We never stop learning to do this. If we’ve made it through childhood with some glitches in this process, we continue to go back and re-learn it throughout our lives within all of our relationships. Human beings were built for relationship. We can’t survive without them. We start learning about them from the day of conception.

Sunday, December 6, 2009

Guest Blog From Jackie – Introduction

Ani has invited me to post something on his blog. It has taken me awhile to figure out how to do this, what to say, what to talk about. I am very proud of Ani for going ahead and putting this blog out there. It takes a lot of courage to tell the world one’s story, especially when you know that the reception could very well be negative. I give Ani a lot of credit for doing this.

As Ani says, we have had a somewhat confusing relationship over the last 27 years. It doesn’t fit neatly into any one category. It has always been “friend”, but it has also always been something “more than friend”. It has gone very deep for both of us. It has spanned the generations of his family and mine, of how his family has come to live on a reservation that my family clearly benefits from and what our awareness of that fact means to us on a daily basis.

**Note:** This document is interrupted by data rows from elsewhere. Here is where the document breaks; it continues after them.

(** * Suffolk Village Signs: the build script's matching pipeline

    A shallow embedding of [scripts/build.py]: EXIF coordinate
    conversion, photo deduplication, nearest-settlement matching, the
    assignment loop of [build] and the distance-sorted CSV.

    Conventions of the embedding.
    - Python floats are idealised as exact rationals ([Q]); the only
      non-rational float the script creates itself, [float("inf")], is
      the constructor [Inf] of [ext].
    - A Python exception is a [Raise] in the [result] monad.
    - External collaborators (geopy's [geodesic], [datetime.strptime] and
      [strftime], Pillow's [float()] of an [IFDRational]) are section
      variables: the script's logic is verified for every behaviour of
      theirs, and only the facts a statement needs are assumed.
    - File and network I/O is input/output data: the loaded photos and
      the gazetteer are arguments of [build], the JSON document, the CSV
      rows and the written photo files are its result. *)

From Stdlib Require Import QArith Qabs Qround Lqa.
From stdpp Require Import gmap strings list sorting.

Local Open Scope Q_scope.

(** ** Exceptions *)

Inductive exn : Type :=
| TypeError | IndexError | KeyError | ZeroDivisionError | ValueError.

Inductive result (A : Type) : Type :=
| Ok (a : A)
| Raise (e : exn).
Arguments Ok {A} a.
Arguments Raise {A} e.

#[global] Instance result_ret : MRet result := λ A a, Ok a.
#[global] Instance result_bind : MBind result := λ A B k r,
  match r with
  | Ok a => k a
  | Raise e => Raise e
  end.

#[global] Instance result_fmap : FMap result := λ A B f r,
  match r with
  | Ok a => Ok (f a)
  | Raise e => Raise e
  end.

(** [seq[i]] on a Python sequence. *)
Definition getitem {A : Type} (l : list A) (i : nat) : result A :=
  match l !! i with
  | Some x => Ok x
  | None => Raise IndexError
  end.

(** ** Configuration *)

Definition HOME_COORDS : Q * Q := (522355 # 10000, 9014 # 10000).
Definition DEDUP_RADIUS_M : Q := 50.
Definition MATCH_RADIUS_KM : Q := 15 # 10.

(** ** Floats: comparisons *)

Definition Qltb (x y : Q) : bool := negb (Qle_bool y x).

(** A float that may be [float("inf")]. *)
Inductive ext : Type :=
| Fin (q : Q)
| Inf.

Definition ext_ltb (x y : ext) : bool :=
  match x, y with
  | Fin a, Fin b => Qltb a b
  | Fin _, Inf => true
  | Inf, _ => false
  end.

Definition ext_leb (x y : ext) : bool :=
  match x, y with
  | Fin a, Fin b => Qle_bool a b
  | _, Inf => true
  | Inf, Fin _ => false
  end.

(** ** EXIF helpers *)

(** The values Pillow hands out for a numeric EXIF field. *)
Inductive value : Type :=
| VRational (num den : Z)   (* has [numerator] and [denominator]: IFDRational *)
| VTuple (items : list Q)   (* a plain tuple of numbers, e.g. [(num, den)] *)
| VNum (x : Q)              (* a plain float *)
| VNone.                    (* anything [float()] rejects *)

(** ** Data *)

(** [datetime] values are counted in microseconds from [datetime.min]. *)
Definition datetime : Type := N.
Definition datetime_min : datetime := 0%N.

(** A loaded photo. [path] is the file name's stem; the decoded image
    ([img]) is an opaque handle that only flows into [save_web_photo]
    and is left out. *)
Record photo : Type := Photo {
  path : string;
  coords : Q * Q;
  taken : datetime;   (* the "datetime" key *)
}.

Record settlement : Type := Settlement {
  name : string;
  lat : Q;
  lon : Q;
  place : string;
}.

Record visited_entry : Type := VisitedEntry {
  v_name : string;
  v_lat : Q;
  v_lon : Q;
  v_photo : string;
  v_date : option string;
}.

Record unvisited_entry : Type := UnvisitedEntry {
  u_name : string;
  u_lat : Q;
  u_lon : Q;
  u_distance_km : Q;
}.

Record stats : Type := Stats {
  stats_visited : nat;
  stats_total : nat;
  stats_generated : string;
}.

(** The document written to [data.json]. *)
Record data : Type := Data {
  data_visited : list visited_entry;
  data_unvisited : list unvisited_entry;
  data_stats : stats;
}.

(** Everything [build] writes: the JSON document, the CSV rows below the
    header, and the photo files saved, in order. *)
Record build_output : Type := BuildOutput {
  out_data : data;
  out_csv : list (string * Q);
  out_photos : list string;
}.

It spans all of the ages and stages between us, from infancy through adulthood, and enriches our understandings of our own make-up as we see some amazing similarities in temperament and values reflected in how we each reacted to things at all of these ages. Knowing Ani has taught me more about my own family, my own history, my own personality than any other relationship I’ve had. Knowing Ani has brought me a steadfast friend. Knowing Ani has enriched my life and made me a better person.

As Ani embarks on this journey to describe himself to the world and in so doing describe himself to himself, I wish him well. I will attempt to bring another perspective to his travels, at times a very different perspective. And we will just let that be what it is without arguing about what’s right or what’s wrong. Every person naturally sees life from a different perspective and there is great richness and wisdom in acknowledging that truth and learning to benefit from it. However, since this is Ani’s blog, anything that I have written here will have been first cleared by him. I encourage him to disagree and to share his own perspective on anything I talk about.